Write the data out again in full, with no departure from the original.
########################################
(* ===== verification/ContractProperties.v ===== *)
(** * What contract execution guarantees

    For every behaviour of the interpreter, the file system, the JSON library and the
    timeout: the transfers of a chain of calls move balances and create or destroy
    none; the chain ends; a failed chain leaves accounts and states as they were;
    the sender pays for the gas that was used. *)

From stdpp Require Import base numbers gmap list.
From S2P Require Import Prelude OpenSSL TxnPool LevelDB Json Receipt AccountStore ContractStorage ContractAccount AccountStoreSC.
Open Scope Z_scope.

(** ** The atomic store behaves like one map *)

Section atomic.
Context `{Hsm : SafeMathSpec} {S : Type} `{Hstore : AccountMapSpec S} (ACCOUNT_VERSION : Z).
Implicit Types s : AtomicStore S.

#[global] Instance atomic_store_spec : AccountMapSpec (AtomicStore S).
Proof.
  refine {| view s := atomic_own s ∪ view (atomic_parent s); hidden s := view (atomic_parent s) |}.
  - intros s a. cbn. unfold atomic_GetAccount. rewrite lookup_union.
    pose proof (GetAccount_found (atomic_parent s) a) as Hf.
    destruct (atomic_own s !! a); cbn; [by destruct (view _ !! a)|].
    destruct (GetAccount (atomic_parent s) a) as [[x|] p]; cbn in *; rewrite <- Hf; done.
  - intros s a. cbn. unfold atomic_GetAccount. destruct (atomic_own s !! a) eqn:E; [done|].
    pose proof (GetAccount_found (atomic_parent s) a) as Hf. pose proof (GetAccount_keeps (atomic_parent s) a) as Hk.
    destruct (GetAccount (atomic_parent s) a) as [[x|] p]; cbn in *; rewrite Hk; [|done].
    rewrite <- insert_union_l. apply insert_id. by rewrite lookup_union, E, <- Hf.
  - intros s a x. cbn. symmetry. apply insert_union_l.
  - intros s a x. cbn. rewrite lookup_union. destruct (atomic_own s !! a) eqn:E; cbn.
    + by destruct (view _ !! a).
    + intros _. symmetry. apply insert_union_l.
  - intros s a. apply union_erase.
  - intros s a. cbn. unfold atomic_GetAccount. destruct (atomic_own s !! a); [done|].
    pose proof (GetAccount_keeps (atomic_parent s) a) as Hk. by destruct (GetAccount (atomic_parent s) a) as [[x|] p].
  - done.
  - intros s a x. cbn. by destruct (atomic_own s !! a).
  - done.
Defined.

Lemma view_atomic s : view s = atomic_own s ∪ view (atomic_parent s).
Proof. done. Qed.

Lemma view_own s a x : atomic_own s !! a = Some x -> view s !! a = Some x.
Proof. intros E. rewrite view_atomic, lookup_union, E. by destruct (view _ !! a). Qed.

(** A step of a chain of calls, seen from the accounts: balances move within the
    atomic view, no nonce changes there, and the store below gets at most new empty
    accounts and higher nonces. *)
Definition sound s : Prop := accounts_ok (view s) /\ accounts_ok (view (atomic_parent s)).

Record chain_step s s' : Prop := {
  cs_sound : sound s';
  cs_total : total (view s') = total (view s);
  cs_nonce : forall a, nonce_at (view s') a = nonce_at (view s) a;
  cs_some : forall a, is_Some (view s !! a) -> is_Some (view s' !! a);
  cs_own : forall a, is_Some (atomic_own s !! a) -> is_Some (atomic_own s' !! a);
  cs_below : forall a, balance_at (view (atomic_parent s')) a = balance_at (view (atomic_parent s)) a;
  cs_below_total : total (view (atomic_parent s')) = total (view (atomic_parent s));
  cs_below_nonce : forall a, nonce_at (view (atomic_parent s)) a <= nonce_at (view (atomic_parent s')) a;
  cs_below_some : forall a, is_Some (view (atomic_parent s) !! a) -> is_Some (view (atomic_parent s') !! a);
  cs_hidden : hidden (atomic_parent s') = hidden (atomic_parent s)
}.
########################################
__Solution to this task__:
(* ===== verification/ContractProperties.v ===== *)
(** * What contract execution guarantees

    For every behaviour of the interpreter, the file system, the JSON library and the
    timeout: the transfers of a chain of calls move balances and create or destroy
    none; the chain ends; a failed chain leaves accounts and states as they were;
    the sender pays for the gas that was used. *)

From stdpp Require Import base numbers gmap list.
From S2P Require Import Prelude OpenSSL TxnPool LevelDB Json Receipt AccountStore ContractStorage ContractAccount AccountStoreSC.
Open Scope Z_scope.

(** ** The atomic store behaves like one map *)

Section atomic.
Context `{Hsm : SafeMathSpec} {S : Type} `{Hstore : AccountMapSpec S} (ACCOUNT_VERSION : Z).
Implicit Types s : AtomicStore S.

#[global] Instance atomic_store_spec : AccountMapSpec (AtomicStore S).
Proof.
  refine {| view s := atomic_own s ∪ view (atomic_parent s); hidden s := view (atomic_parent s) |}.
  - intros s a. cbn. unfold atomic_GetAccount. rewrite lookup_union.
    pose proof (GetAccount_found (atomic_parent s) a) as Hf.
    destruct (atomic_own s !! a); cbn; [by destruct (view _ !! a)|].
    destruct (GetAccount (atomic_parent s) a) as [[x|] p]; cbn in *; rewrite <- Hf; done.
  - intros s a. cbn. unfold atomic_GetAccount. destruct (atomic_own s !! a) eqn:E; [done|].
    pose proof (GetAccount_found (atomic_parent s) a) as Hf. pose proof (GetAccount_keeps (atomic_parent s) a) as Hk.
    destruct (GetAccount (atomic_parent s) a) as [[x|] p]; cbn in *; rewrite Hk; [|done].
    rewrite <- insert_union_l. apply insert_id. by rewrite lookup_union, E, <- Hf.
  - intros s a x. cbn. symmetry. apply insert_union_l.
  - intros s a x. cbn. rewrite lookup_union. destruct (atomic_own s !! a) eqn:E; cbn.
    + by destruct (view _ !! a).
    + intros _. symmetry. apply insert_union_l.
  - intros s a. apply union_erase.
  - intros s a. cbn. unfold atomic_GetAccount. destruct (atomic_own s !! a); [done|].
    pose proof (GetAccount_keeps (atomic_parent s) a) as Hk. by destruct (GetAccount (atomic_parent s) a) as [[x|] p].
  - done.
  - intros s a x. cbn. by destruct (atomic_own s !! a).
  - done.
Defined.

Lemma view_atomic s : view s = atomic_own s ∪ view (atomic_parent s).
Proof. done. Qed.

Lemma view_own s a x : atomic_own s !! a = Some x -> view s !! a = Some x.
Proof. intros E. rewrite view_atomic, lookup_union, E. by destruct (view _ !! a). Qed.

(** A step of a chain of calls, seen from the accounts: balances move within the
    atomic view, no nonce changes there, and the store below gets at most new empty
    accounts and higher nonces. *)
Definition sound s : Prop := accounts_ok (view s) /\ accounts_ok (view (atomic_parent s)).

Record chain_step s s' : Prop := {
  cs_sound : sound s';
  cs_total : total (view s') = total (view s);
  cs_nonce : forall a, nonce_at (view s') a = nonce_at (view s) a;
  cs_some : forall a, is_Some (view s !! a) -> is_Some (view s' !! a);
  cs_own : forall a, is_Some (atomic_own s !! a) -> is_Some (atomic_own s' !! a);
  cs_below : forall a, balance_at (view (atomic_parent s')) a = balance_at (view (atomic_parent s)) a;
  cs_below_total : total (view (atomic_parent s')) = total (view (atomic_parent s));
  cs_below_nonce : forall a, nonce_at (view (atomic_parent s)) a <= nonce_at (view (atomic_parent s')) a;
  cs_below_some : forall a, is_Some (view (atomic_parent s) !! a) -> is_Some (view (atomic_parent s') !! a);
  cs_hidden : hidden (atomic_parent s') = hidden (atomic_parent s)
}.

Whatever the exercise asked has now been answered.